Personal information
- Born: 8 January 2002 (age 24) Grenoble, France

Sport

Professional information
- Sport: Biathlon
- IBU Cup debut: 2022
- World Cup debut: 2023

World Championships
- Teams: 2 (2023, 2024)

World Cup
- Seasons: 2 (2022/23-)

European/IBU Cup
- Seasons: 2 (2022/23-)

Medal record
Women's biathlon
Representing France
Youth World Championships
| Gold medal – first place | 2021 Obertilliach | 3 × 6 km relay |

= Maya Cloetens =

French-Belgian biathlete (born 2002)

Maya Cloetens (born 8 January 2002) is a French-born Belgian biathlete.

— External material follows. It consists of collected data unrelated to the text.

(** * EF100 control-plane core: a shallow embedding of [ef100_nic.c]

    The development follows the layout of the driver source:
    - [Tlv]    the design-parameter TLV reader ([ef100_tlv_feed]), the
               parameter interpreter ([ef100_process_design_param]) and the
               register-window scan ([ef100_check_design_params]);
    - [Mcdi]   warm-boot-count reading and reboot detection;
    - [Evq]    the phase-bit event-queue consumer ([ef100_ev_process]);
    - [Caps]   the datapath capability query;
    - [ResetSeq] the reset sequence and the filter-table up/down helpers;
    - [TlvRun] reachable reader states and the accepted prefix of a scan;
    - [EvqScan] [ef100_ev_init] and the scan for a pending MCDI event;
    - [McdiBuf] the MCDI buffer bitmap; [McdiPdu] the request and
               response copies and the doorbell writes;
    - [ResetMap] the mapping of reset reasons and reset flags;
    - [Version] the firmware version comparison;
    - [UdpTunnel] the list of UDP tunnel ports;
    - [Probe]  [ef100_probe_main] and its warm-boot-count loop.

    Machine integers are [Z] with the wrap-around of their C type written
    out; bit fields are taken with [Z.land], [Z.shiftl] and friends. *)

From Stdlib Require Import ZArith List Bool Lia.
Import ListNotations.

Local Open Scope Z_scope.

(** ** Machine integers and errno values *)

Definition u8  (x : Z) : Z := x mod 2 ^ 8.
Definition u16 (x : Z) : Z := x mod 2 ^ 16.
Definition u32 (x : Z) : Z := x mod 2 ^ 32.
Definition u64 (x : Z) : Z := x mod 2 ^ 64.

(** Two's-complement [int]; the kernel is built with wrapping signed
    arithmetic. *)
Definition s32 (x : Z) : Z := (x + 2 ^ 31) mod 2 ^ 32 - 2 ^ 31.

Definition EIO        : Z := 5.
Definition EOPNOTSUPP : Z := 95.
Definition ENETDOWN   : Z := 100.

(** ** The design-parameter TLV reader *)

Module Tlv.

Inductive ef100_tlv_state_machine : Type :=
  | EF100_TLV_TYPE
  | EF100_TLV_TYPE_CONT
  | EF100_TLV_LENGTH
  | EF100_TLV_VALUE.

Definition is_TYPE (s : ef100_tlv_state_machine) : bool :=
  match s with EF100_TLV_TYPE => true | _ => false end.

(** [struct ef100_tlv_state]: [value] is a u64, [value_offset] a u32,
    [type] a u16 and [len] a u8. *)
Record ef100_tlv_state : Type := mk_tlv_state {
  state        : ef100_tlv_state_machine;
  value        : Z;
  value_offset : Z;
  type         : Z;
  len          : Z
}.

(** [struct ef100_tlv_state reader = {};] *)
Definition reader0 : ef100_tlv_state :=
  mk_tlv_state EF100_TLV_TYPE 0 0 0 0.

(** [ef100_tlv_feed]: the result is the return code paired with the
    updated reader.  [byte] is the [u8] argument.  The [default:] arm of
    the C switch is unreachable for a four-valued enumeration and has no
    counterpart here. *)
Definition ef100_tlv_feed (st : ef100_tlv_state) (byte : Z)
  : Z * ef100_tlv_state :=
  match state st with
  | EF100_TLV_TYPE =>
      (0, {| state := if Z.land byte 0x80 =? 0 then EF100_TLV_LENGTH
                      else EF100_TLV_TYPE_CONT;
             value := 0;
             value_offset := 0;
             type := u16 (Z.land byte 0x7f);
             len := len st |})
  | EF100_TLV_TYPE_CONT =>
      (0, {| state := EF100_TLV_LENGTH;
             value := value st;
             value_offset := value_offset st;
             type := u16 (Z.lor (type st) (Z.shiftl byte 7));
             len := len st |})
  | EF100_TLV_LENGTH =>
      let l := u8 byte in
      if 8 <? l then
        (- EOPNOTSUPP,
         {| state := EF100_TLV_LENGTH;
            value := value st;
            value_offset := value_offset st;
            type := type st;
            len := l |})
      else
        (0, {| state := if l =? 0 then EF100_TLV_TYPE else EF100_TLV_VALUE;
               value := value st;
               value_offset := value_offset st;
               type := type st;
               len := l |})
  | EF100_TLV_VALUE =>
      let off := u32 (value_offset st + 1) in
      (0, {| state := if len st <=? off then EF100_TLV_TYPE
                      else EF100_TLV_VALUE;
             value := Z.lor (value st)
                        (u64 (Z.shiftl byte (u32 (value_offset st * 8))));
             value_offset := off;
             type := type st;
             len := len st |})
  end.

(** The per-byte step of the scan in [ef100_check_design_params]: feed the
    byte, and when the feed succeeded and the reader is back in the TYPE
    state hand the completed triple to [process].  [process] is the
    parameter interpreter acting on a state of type [A]. *)
Section Scan.
Context {A : Type}.
Variable process : A -> ef100_tlv_state -> Z * A.

Definition tlv_step (reader : ef100_tlv_state) (s : A) (byte : Z)
  : Z * ef100_tlv_state * A :=
  let (rc, reader') := ef100_tlv_feed reader byte in
  if (rc =? 0) && is_TYPE (state reader')
  then let (rc', s') := process s reader' in (rc', reader', s')
  else (rc, reader', s).

(** Feed a byte sequence one byte at a time, stopping at the first
    non-zero return code. *)
Fixpoint tlv_scan (reader : ef100_tlv_state) (s : A) (bytes : list Z)
  : Z * ef100_tlv_state * A :=
  match bytes with
  | [] => (0, reader, s)
  | b :: rest =>
      match tlv_step reader s b with
      | (rc, reader', s') =>
          if rc =? 0 then tlv_scan reader' s' rest
          else (rc, reader', s')
      end
  end.

(** What the scan does once a triple is complete: the interpreter runs on
    the completed reader and the scan goes on only if it accepts. *)
Definition after_triple (done : ef100_tlv_state) (s : A) (rest : list Z)
  : Z * ef100_tlv_state * A :=
  match process s done with
  | (rc, s') => if rc =? 0 then tlv_scan done s' rest else (rc, done, s')
  end.
End Scan.

(** Observation of the decoder alone: every completed triple is recorded as
    a [(type, value)] pair and never rejected. *)
Definition record_triple (log : list (Z * Z)) (r : ef100_tlv_state)
  : Z * list (Z * Z) :=
  (0, log ++ [(type r, value r)]).

Definition tlv_emitted (reader : ef100_tlv_state) (bytes : list Z)
  : Z * ef100_tlv_state * list (Z * Z) :=
  tlv_scan record_triple reader [] bytes.

(** The state in which each byte of a sequence is consumed. *)
Fixpoint tlv_consumed_in (reader : ef100_tlv_state) (bytes : list Z)
  : list ef100_tlv_state_machine :=
  match bytes with
  | [] => []
  | b :: rest =>
      state reader :: tlv_consumed_in (snd (ef100_tlv_feed reader b)) rest
  end.

(** *** Wire format of a triple, as the specification describes it

    A triple carries a type of up to 15 bits, a declared length and a
    little-endian value of that many bytes.  [tlv_wide] records whether the
    type is sent in two bytes (continuation bit set on the first). *)
Record triple : Type := mk_triple {
  tlv_type  : Z;
  tlv_wide  : bool;
  tlv_len   : Z;
  tlv_value : Z
}.

Definition encode_type (t : Z) (wide : bool) : list Z :=
  if wide then [Z.lor 0x80 (Z.land t 0x7f); Z.shiftr t 7] else [t].

Fixpoint le_bytes (n : nat) (v : Z) : list Z :=
  match n with
  | O => []
  | S k => Z.land v 0xff :: le_bytes k (Z.shiftr v 8)
  end.

Definition encode_triple (x : triple) : list Z :=
  encode_type (tlv_type x) (tlv_wide x)
    ++ tlv_len x :: le_bytes (Z.to_nat (tlv_len x)) (tlv_value x).

Definition encode_triples (xs : list triple) : list Z :=
  flat_map encode_triple xs.

Definition triple_wf (x : triple) : Prop :=
  0 <= tlv_type x < 2 ^ 15 /\
  (tlv_wide x = false -> tlv_type x < 128) /\
  0 <= tlv_len x <= 8 /\
  0 <= tlv_value x < 2 ^ (8 * tlv_len x).

Definition triple_pair (x : triple) : Z * Z := (tlv_type x, tlv_value x).

(** The reader as it stands when the last byte of [x] has been consumed. *)
Definition completed (x : triple) : ef100_tlv_state :=
  mk_tlv_state EF100_TLV_TYPE (tlv_value x) (tlv_len x) (tlv_type x)
    (tlv_len x).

She has competed in the Biathlon World Cup since 2023.

== Career ==
Maya Cloeten's first international races took place at the 2019 Olympic Youth Festival in Sarajevo, where she won the silver medal with the mixed relay team. The following year, she participated in the Biathlon Junior World Championships 2020 in Lenzerheide, achieving her best result as fifth in the sprint and with the relay team. In the subsequent year, she competed in the Youth World Championships again, repeating her sprint performance from 2020, but the relay team, including Cloetens, significantly improved, securing victory with Fany Bertrand and Jeanne Richard. After a year without international tournament participation, she won the French U-23 individual championship in March 2022.

Shortly after winning the national title, the French association expelled Cloetens from the team due to a "lack of perspective," denying her support. As she also holds Belgian citizenship due to family ties, she decided to represent Belgium in the future. Unlike naturalization, she did not face a multi-year suspension. Her initial competitions for the new nation occurred at the French Summer Championships on roller skis in September. With the exception of Lotte Lie, there were no other female athletes in the Belgian national team, leading Cloetens to participate immediately in the IBU Cup in the winter of 2022/23, achieving three top-30 results. In the Junior Cup in December, she dominated with four podium finishes, although she did not win any races, initially leading the rankings.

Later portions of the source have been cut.